# INSTRUCTIONS FOR THE TASK
Please could you give again the lines from the one holding "Definition u_start (i" through the final line of the data below, exactly, with no other lines?

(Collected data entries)
▽

(* ===== verification/RoutingConc.v ===== *)
(** * RoutingConc: accepting, updating and closing at the same time ([signal/model.go], [signal/router.go])

    [Subscription.AcceptTrack], [UpdatePattern] and [Close] hold the mutex of the subscription, [Accepter.Ref], [BindSub],
    [UnbindSub] and [Close] that of the accepter, and [Accepter.Close] takes the mutexes of the subscriptions it serves while it holds its own.
    Here these calls run as goroutines.  A goroutine is the point it has reached; a step runs it to its
    next access of an accepter or its next mutex.  What a goroutine does in between only touches what the mutex it holds protects.
    The store is that of [Routing], whose operations the steps are made of. *)
From S2P Require Import Prelude Collection Pattern Messages Packets Routing RoutingInv RoutingAccept RoutingProps.
Local Open Scope string_scope.
Local Open Scope list_scope.

(** ** Goroutines *)

(** The variables of [Subscription.AcceptTrack] in its loop: [f_left] are the matched tracks still to come. *)
Record frame := {
  f_sub : string; f_msg : StateMessage; f_all : list Track; f_left : list Track; f_need : bool; f_out : list Track
}.

Section Conc.
Context `{Uuid, Webrtc, MapOrder}.

(** What is left of [Subscription.Close] when it waits in [Accepter.Close]: the subscription, the track whose accepter it closes, and the
    tracks after it. *)
Definition rest_of_close : Type := string * string * SubscribedTrack * list (string * SubscribedTrack).

Inductive thread :=
  | AStart (sub : string) (msg : StateMessage)             (** [AcceptTrack], before its lock *)
  | ALoop (f : frame)                                      (** at the head of the loop *)
  | ARef (f : frame) (m : Track) (a : nat)                 (** found an accepter, before [Ref] *)
  | AAdd (f : frame) (m : Track) (a : nat)                 (** has its reference *)
  | ABind (f : frame) (a : nat)                            (** stored the track, before [BindSub] *)
  | UStart (sub : string) (message : SubscribeMessage)     (** [UpdatePattern], before its lock *)
  | CStart (sub : string)                                  (** [Subscription.Close], before its lock *)
  | CUnbind (sub : string) (l : list (string * SubscribedTrack))
  | CClose (a : nat) (k : rest_of_close)                   (** unbound, before [Accepter.Close(false)] *)
  | KStart (a : nat)                                       (** [Accepter.Close(true)], before its lock *)
  | KUnbind (a : nat) (todo : list string) (k : option rest_of_close)   (** the loop of [Accepter.Close] *)
  | Over.

(** [s_mu] and [a_mu]: the goroutine that holds the mutex of a subscription, of an accepter.  [lost] remembers the references that
    nobody will give back: the subscription and the accepter of each track that was dropped, or could not be added. *)
Record conc := { cw : World; s_mu : gmap string nat; a_mu : gmap nat nat; ths : list thread; lost : list (string * nat) }.

Definition acc_ids (s : Subscription) : list nat := st_accepter <$> (map_to_list (tracks_of s)).*2.

(** The references of the tracks that [s] had and [s'] has not. *)
Definition dropped (sub : string) (s s' : Subscription) : list (string * nat) :=
  pair sub <$> filter (fun k => ~ held_by s' k) (acc_ids s).

(** The goroutine [i] goes to [t]. *)
Definition goto (i : nat) (t : thread) (w : World) (sm : gmap string nat) (am : gmap nat nat) (ls : list (string * nat)) (c : conc) : conc :=
  {| cw := w; s_mu := sm; a_mu := am; ths := <[i := t]> (ths c); lost := ls |}.

(** ** The code *)

(** [Subscription.AcceptTrack] up to its loop: the state then, and the loop unless it returned or panicked before. *)
Definition accept_enter (env : Env) (w : World) (sub : string) (s : Subscription) (msg : StateMessage) : World * option frame :=
  if closed s then (w, None)
  else if bool_decide (acceptedPubId s <> "" /\ acceptedPubId s <> State_PubId msg) then (w, None)
  else
    match match_tracks (pattern s) (State_Tracks msg) (reqTypes s) with
    | Abort _ => (w, None)
    | Ret (ms, us) =>
        let again := bool_decide (acceptedPubId s = State_PubId msg) in
        match (if again then drop_unmatched w sub us else Ret w) with
        | Abort _ => (w, None)
        | Ret w =>
            match subs w !! sub with
            | None => (w, None)
            | Some s =>
                if (length ms =? 0)%nat then (if again then put_sub w sub (set_acceptedPubId s "") else w, None)
                else
                  let s := set_acceptedPubId s (State_PubId msg) in
                  let w := put_sub w sub s in
                  match makeSureExternelConn env w (State_Addr msg), makeSurePeer_err env with
                  | Abort _, _ => (w, None)
                  | Ret w, Some _ => (w, None)
                  | Ret w, None =>
                      (put_sub w sub (set_acceptedTrack s (Some (tracks_of s))),
                       Some {| f_sub := sub; f_msg := msg; f_all := ms; f_left := ms; f_need := false; f_out := [] |})
                  end
            end
        end
    end.

Definition a_start (env : Env) (i : nat) (sub : string) (msg : StateMessage) (c : conc) : option conc :=
  match s_mu c !! sub with
  | Some _ => None
  | None =>
      match subs (cw c) !! sub with
      | None => Some (goto i Over (cw c) (s_mu c) (a_mu c) (lost c) c)
      | Some s =>
          let '(w, f) := accept_enter env (cw c) sub s msg in
          let ls := lost c ++ dropped sub s (default s (subs w !! sub)) in
          match f with
          | None => Some (goto i Over w (s_mu c) (a_mu c) ls c)
          | Some f => Some (goto i (ALoop f) w (<[sub := i]> (s_mu c)) (a_mu c) ls c)
          end
      end
  end.

(** The end of [AcceptTrack]: what it sends. *)
Definition accept_done (w : World) (f : frame) : World :=
  if f_need f then
    let '(w, sdpId) := NextSdpMsgId w (default "" (sctx <$> subs w !! f_sub f)) in
    let w := emit w (EvSelect (f_sub f) {| Select_Router := None; Select_PubId := State_PubId (f_msg f);
               Select_TransportId := uuid_String (router_id w); Select_Tracks := f_all f |}) in
    emit w (EvSubscribed (f_sub f) {| Subd_SubId := f_sub f; Subd_PubId := State_PubId (f_msg f);
               Subd_SdpId := sdpId; Subd_Tracks := f_out f |})
  else w.

Definition next_track (f : frame) (need : bool) (out : list Track) : frame :=
  {| f_sub := f_sub f; f_msg := f_msg f; f_all := f_all f; f_left := tail (f_left f); f_need := need; f_out := f_out f ++ out |}.

Definition sub_tracks (w : World) (sub : string) : gmap string SubscribedTrack := default ∅ (tracks_of <$> subs w !! sub).

(** The head of the loop; [Router.AcceptTrack] looks for an accepter or makes one, which has its reference then. *)
Definition a_loop (i : nat) (f : frame) (c : conc) : option conc :=
  let w := cw c in
  let stop w := Some (goto i Over w (delete (f_sub f) (s_mu c)) (a_mu c) (lost c) c) in
  match f_left f with
  | [] => stop (accept_done w f)
  | m :: _ =>
      match sub_tracks w (f_sub f) !! GlobalId m with
      | Some st =>
          match accs w !! st_accepter st with
          | None => stop w
          | Some x =>
              let track := relabel (CopyTrack m) (track_ID (a_track x)) (bindId st) (sid st) in
              Some (goto i (ALoop (next_track f (f_need f) [track])) w (s_mu c) (a_mu c) (lost c) c)
          end
      | None =>
          match track2accepters w !! GlobalId m with
          | Some a => Some (goto i (ARef f m a) w (s_mu c) (a_mu c) (lost c) c)
          | None =>
              match NewAccepter (CopyTrack m) with
              | Abort _ => stop w
              | Ret x =>
                  let a := length (accs w) in
                  let w := set_track2accepters (set_accs w (accs w ++ [x])) (<[GlobalId m := a]> (track2accepters w)) in
                  Some (goto i (AAdd f m a) w (s_mu c) (a_mu c) (lost c) c)
              end
          end
      end
  end.

(** [Ref]; when the accepter is closed [Router.AcceptTrack] looks again. *)
Definition a_ref (i : nat) (f : frame) (m : Track) (a : nat) (c : conc) : option conc :=
  match a_mu c !! a, Ref (cw c) a with
  | None, Ret (w, Some _) => Some (goto i (AAdd f m a) w (s_mu c) (a_mu c) (lost c) c)
  | None, Ret (w, None) => Some (goto i (ALoop f) w (s_mu c) (a_mu c) (lost c) c)
  | _, _ => None
  end.

Definition a_add (env : Env) (i : nat) (f : frame) (m : Track) (a : nat) (c : conc) : option conc :=
  let w := emit (cw c) (EvAddTrack (f_sub f) a) in
  match AddTrack_err env (GlobalId m), accs w !! a, subs w !! f_sub f with
  | None, Some x, Some s =>
      let snd := sender_of env (GlobalId m) in
      let mid := getMidFromSender env snd in
      let ssid := track_StreamID (a_track x) in
      let track := relabel (CopyTrack m) (track_ID (a_track x)) mid ssid in
      let st := {| pubTrack := track; sid := ssid; st_accepter := a; sender := snd; bindId := mid; st_labels := Labels track |} in
      let w := put_sub w (f_sub f) (set_acceptedTrack s (Some (<[GlobalId m := st]> (tracks_of s)))) in
      Some (goto i (ABind (next_track f true [track]) a) w (s_mu c) (a_mu c) (lost c) c)
  | _, _, _ => Some (goto i Over w (delete (f_sub f) (s_mu c)) (a_mu c) (lost c ++ [(f_sub f, a)]) c)
  end.

Definition a_bind (i : nat) (f : frame) (a : nat) (c : conc) : option conc :=
  match a_mu c !! a, BindSub (cw c) a (f_sub f) with
  | None, Ret w => Some (goto i (ALoop f) w (s_mu c) (a_mu c) (lost c) c)
  | _, _ => None
  end.

Definition u_start (i : nat) (sub : string) (message : SubscribeMessage) (c : conc) : option conc :=
  match s_mu c !! sub, subs (cw c) !! sub, UpdatePattern (cw c) sub message with
  | None, Some s, Ret w => Some (goto i Over w (s_mu c) (a_mu c) (lost c ++ dropped sub s (default s (subs w !! sub))) c)
  | None, _, _ => Some (goto i Over (cw c) (s_mu c) (a_mu c) (lost c) c)
  | Some _, _, _ => None
  end.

△

# ANSWER FOR THIS EXERCISE
Definition u_start (i : nat) (sub : string) (message : SubscribeMessage) (c : conc) : option conc :=
  match s_mu c !! sub, subs (cw c) !! sub, UpdatePattern (cw c) sub message with
  | None, Some s, Ret w => Some (goto i Over w (s_mu c) (a_mu c) (lost c ++ dropped sub s (default s (subs w !! sub))) c)
  | None, _, _ => Some (goto i Over (cw c) (s_mu c) (a_mu c) (lost c) c)
  | Some _, _, _ => None
  end.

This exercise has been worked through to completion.